§ **Records for processing**:
+---+
(** C6 as stated, without the rule of the suffix: the relative pattern
    [src/foo.txt] matches the path [a/src/foo.txt], both normalized, though
    the two differ, no segment and no base name of the path equals the
    pattern, and the pattern has no metacharacter. *)
Lemma relative_suffix_counterexample :
  filepath.Clean "a/src/foo.txt" = "a/src/foo.txt" /\
  filepath.Clean "src/foo.txt" = "src/foo.txt" /\
  matchExclude no_glob "a/src/foo.txt" "src/foo.txt" = true /\
  ~ matches_by_rules no_glob "a/src/foo.txt" "src/foo.txt".
Proof.
  split; [reflexivity|]. split; [reflexivity|]. split; [reflexivity|].
  unfold matches_by_rules.
  intros [H|[[H _]|[_ [H|[H|[_ [H|H]]]]]]]; try discriminate.
  - apply IsAbs_spec in H. discriminate.
  - simpl in H. intuition discriminate.
Qed.

(** ** The table of the unit test of [isExcluded] *)

Example isExcluded_by_names (Match : GlobMatcher) :
  isExcluded Match (NewFileProcessorWithExcludes ["node_modules"])
    "/project/node_modules/file.js" = true /\
  isExcluded Match (NewFileProcessorWithExcludes ["node_modules"])
    "/project/src/file.js" = false /\
  isExcluded Match (NewFileProcessorWithExcludes ["config.json"])
    "/project/config.json" = true /\
  isExcluded Match (NewFileProcessorWithExcludes ["config.json"])
    "/project/src/config.json" = true /\
  isExcluded Match (NewFileProcessorWithExcludes ["/home/user/project/build"])
    "/home/user/project/build" = true /\
  isExcluded Match (NewFileProcessorWithExcludes ["/home/user/project/build"])
    "/home/user/project/build/output.txt" = true /\
  isExcluded Match (NewFileProcessorWithExcludes ["node_modules"; "vendor"])
    "/project/vendor/lib.go" = true /\
  isExcluded Match (NewFileProcessorWithExcludes ["node_modules"; "vendor"])
    "/project/src/main.go" = false.
Proof. repeat split; vm_compute; reflexivity. Qed.

(** A pattern with a metacharacter is tried on the whole path, then on the
    base name. *)
Lemma isExcluded_by_glob (Match : GlobMatcher) :
  Match "*.test.js" "app.test.js" = Some true ->
  isExcluded Match (NewFileProcessorWithExcludes ["*.test.js"])
    "/project/app.test.js" = true.
Proof.
  intros Hm. unfold isExcluded, NewFileProcessorWithExcludes. cbn [excludes existsb].
  rewrite orb_false_r. apply matchExclude_spec.
  replace (filepath.Clean "/project/app.test.js") with "/project/app.test.js"
    by reflexivity.
  replace (filepath.Clean "*.test.js") with "*.test.js" by reflexivity.
  right. right. split.
  - intros H. apply IsAbs_spec in H. discriminate.
  - right. right. right. split.
    + left. apply Contains_spec. reflexivity.
    + right. exact Hm.
Qed.

(** ** The claims on the processor *)

(** C10.  When the initial read fails, [ProcessFile] returns an error and a
    result in which only [FilePath] is set; the read is the only call it
    makes, so that nothing is written, no permission is changed, and the
    file system is as it was. *)
Theorem ProcessFile_read_error (fp : FileProcessor) (path : string)
    (dryRun : bool) (w : world) (e : Errno) :
  read_file path (root w) = inl e ->
  let out := ProcessFile fp path dryRun w in
  fst (fst out)
  = {| FilePath := path; EmojisFound := []; OriginalSize := 0;
       NewSize := 0; Modified := false |} /\
  snd (fst out) = Some (Errorf "failed to read file" (PathError "open" path e)) /\
  trace (snd out) = trace w ++ [SysReadFile path] /\
  root (snd out) = root w.
Proof.
  intros Hr out. subst out.
  rewrite (ProcessFile_unreadable fp path dryRun w e Hr). auto.
Qed.
(** [save_to_excel] and [save_to_json]: with no rows the [ValueError] is
    logged and raised again before the file is opened; an exception of
    the sheet writer is logged and raised again as well. *)
Definition save_to_excel (filename : string) (p : processor) (fs : files)
  : outcome unit * files :=
  match extracted_data p with
  | [] => ((inl no_data, log (LogSaveError Excel no_data) p), fs)
  | _ :: _ =>
      match to_excel (extracted_data p) with
      | inr sheet =>
          ((inr tt, log (LogSaved filename) p), write filename sheet fs)
      | inl e =>
          ((inl e, log (LogSaveError Excel e) p),
           write filename Unfinished fs)
      end
  end.

Definition save_to_json (filename : string) (p : processor) (fs : files)
  : outcome unit * files :=
  match extracted_data p with
  | [] => ((inl no_data, log (LogSaveError Json no_data) p), fs)
  | _ :: _ =>
      ((inr tt, log (LogSaved filename) p),
       write filename (JsonFile (extracted_data p)) fs)
  end.

(** [get_processing_summary], without the accuracy text *)
Definition get_processing_summary (p : processor) : nat * list log_entry :=
  (List.length (extracted_data p), processing_log p).

(** The run of [demo_usage] on a text: build the object, process, save the
    two files; an exception ends the run where it is raised. *)
Definition run (text : string) (fs : files) : outcome (list row) * files :=
  let p := init (Some text) in
  match process_all p with
  | (inl e, p) => ((inl e, p), fs)
  | (inr results, p) =>
      match save_to_excel "Output.xlsx" p fs with
      | ((inl e, p), fs) => ((inl e, p), fs)
      | ((inr _, p), fs) =>
          match save_to_json "extracted_data.json" p fs with
          | ((inl e, p), fs) => ((inl e, p), fs)
          | ((inr _, p), fs) => ((inr results, p), fs)
          end
      end
  end.

End DocumentProcessor.

(** ** The structured path: class [AIDocumentProcessor] *)

Module AIDocumentProcessor.

(** A [dict] from [str] to [str], its items in insertion order. *)
Definition dict : Type := list (string * string).

(** [d.get(key)] *)
Fixpoint get (key : string) (d : dict) : option string :=
  match d with
  | [] => None
  | (k, v) :: d' => if String.eqb k key then Some v else get key d'
  end.

(** [d.get(key, default)] *)
Definition get_or (d : dict) (key default : string) : string :=
  match get key d with
  | Some v => v
  | None => default
  end.

(** The nested value that [simulate_ai_extraction] returns and
    [structure_ai_output] reads, one field for each key the latter
    subscripts.  The records are the shape the method needs of its
    argument: every key it subscripts is there and holds a dict, a list
    of dicts or a string as the method uses it, and the values of the
    dicts are strings; only the keys inside the dicts are left open.  On
    a [Dict[str, Any]] of another shape the method raises at the first
    subscript or call that fails; such arguments are no values of these
    types, and what is proved of [structure_ai_output] is proved of
    arguments of this shape. *)
Record career : Type := Career {
  first_role : dict;
  current_role : dict;
  previous_role : dict
}.

Record schooling : Type := Schooling {
  high_school : string;
  passout_year_12th : string;       (* "12th_passout_year" *)
  board_score_12th : string;        (* "12th_board_score" *)
  undergraduate : dict;
  graduation : dict
}.

Record ai_data : Type := AiData {
  personal_info : dict;
  professional_career : career;
  education : schooling;
  certifications : list dict;
  technical_proficiency : string
}.

(** The argument is not read. *)
Definition simulate_ai_extraction (text_content : string) : ai_data :=
  AiData
    [("first_name", "Vijay");
     ("last_name", "Kumar");
     ("date_of_birth", "1989-03-15 00:00:00");
     ("birth_city", "Jaipur");
     ("birth_state", "Rajasthan");
     ("age", "35 years");
     ("blood_group", "O+");
     ("nationality", "Indian")]
    (Career
       [("joining_date", "2012-07-01 00:00:00");
        ("designation", "Junior Developer");
        ("salary", "350000");
        ("currency", "INR")]
       [("organization", "Resse Analytics");
        ("joining_date", "2021-06-15 00:00:00");
        ("designation", "Senior Data Engineer");
        ("salary", "2800000");
        ("currency", "INR")]
       [("organization", "LakeCorp Solutions");
        ("joining_date", "2018-02-01 00:00:00");
        ("end_year", "2021");
        ("starting_designation", "Data Analyst")])
    (Schooling
       "St. Xavier's School, Jaipur"
       "2007"
       "0.925"
       [("degree", "B.Tech (Computer Science)");
        ("college", "IIT Delhi");
        ("year", "2011");
        ("cgpa", "8.7")]
       [("degree", "M.Tech (Data Science)");
        ("college", "IIT Bombay");
        ("year", "2013");
        ("cgpa", "9.2")])
    [[("name", "AWS Solutions Architect"); ("year", "2019");
      ("score", "920 out of 1000")];
     [("name", "Azure Data Engineer"); ("year", "2020");
      ("score", "875 points")];
     [("name", "Project Management Professional certification");
      ("year", "2021"); ("rating", "Above Target")];
     [("name", "SAFe Agilist certification"); ("score", "98%")]]
    "In terms of technical proficiency, Vijay rates himself highly across various skills, with SQL expertise at a perfect 10 out of 10, reflecting his daily usage since 2012. His Python proficiency scores 9 out of 10, backed by over seven years of practical experience, while his machine learning capabilities rate 8 out of 10, representing five years of hands-on implementation. His cloud platform expertise, including AWS and Azure certifications, also rates 9 out of 10 with more than four years of experience, and his data visualization skills in Power BI and Tableau score 8 out of 10, establishing him as an expert in the field.".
+---+
§ **Exercise objective**: Starting from the records above, copy each line where the string "reflexivity" is found.

§ **Completed exercise**:
  split; [reflexivity|]. split; [reflexivity|]. split; [reflexivity|].
Proof. repeat split; vm_compute; reflexivity. Qed.
    by reflexivity.
  replace (filepath.Clean "*.test.js") with "*.test.js" by reflexivity.
    + left. apply Contains_spec. reflexivity.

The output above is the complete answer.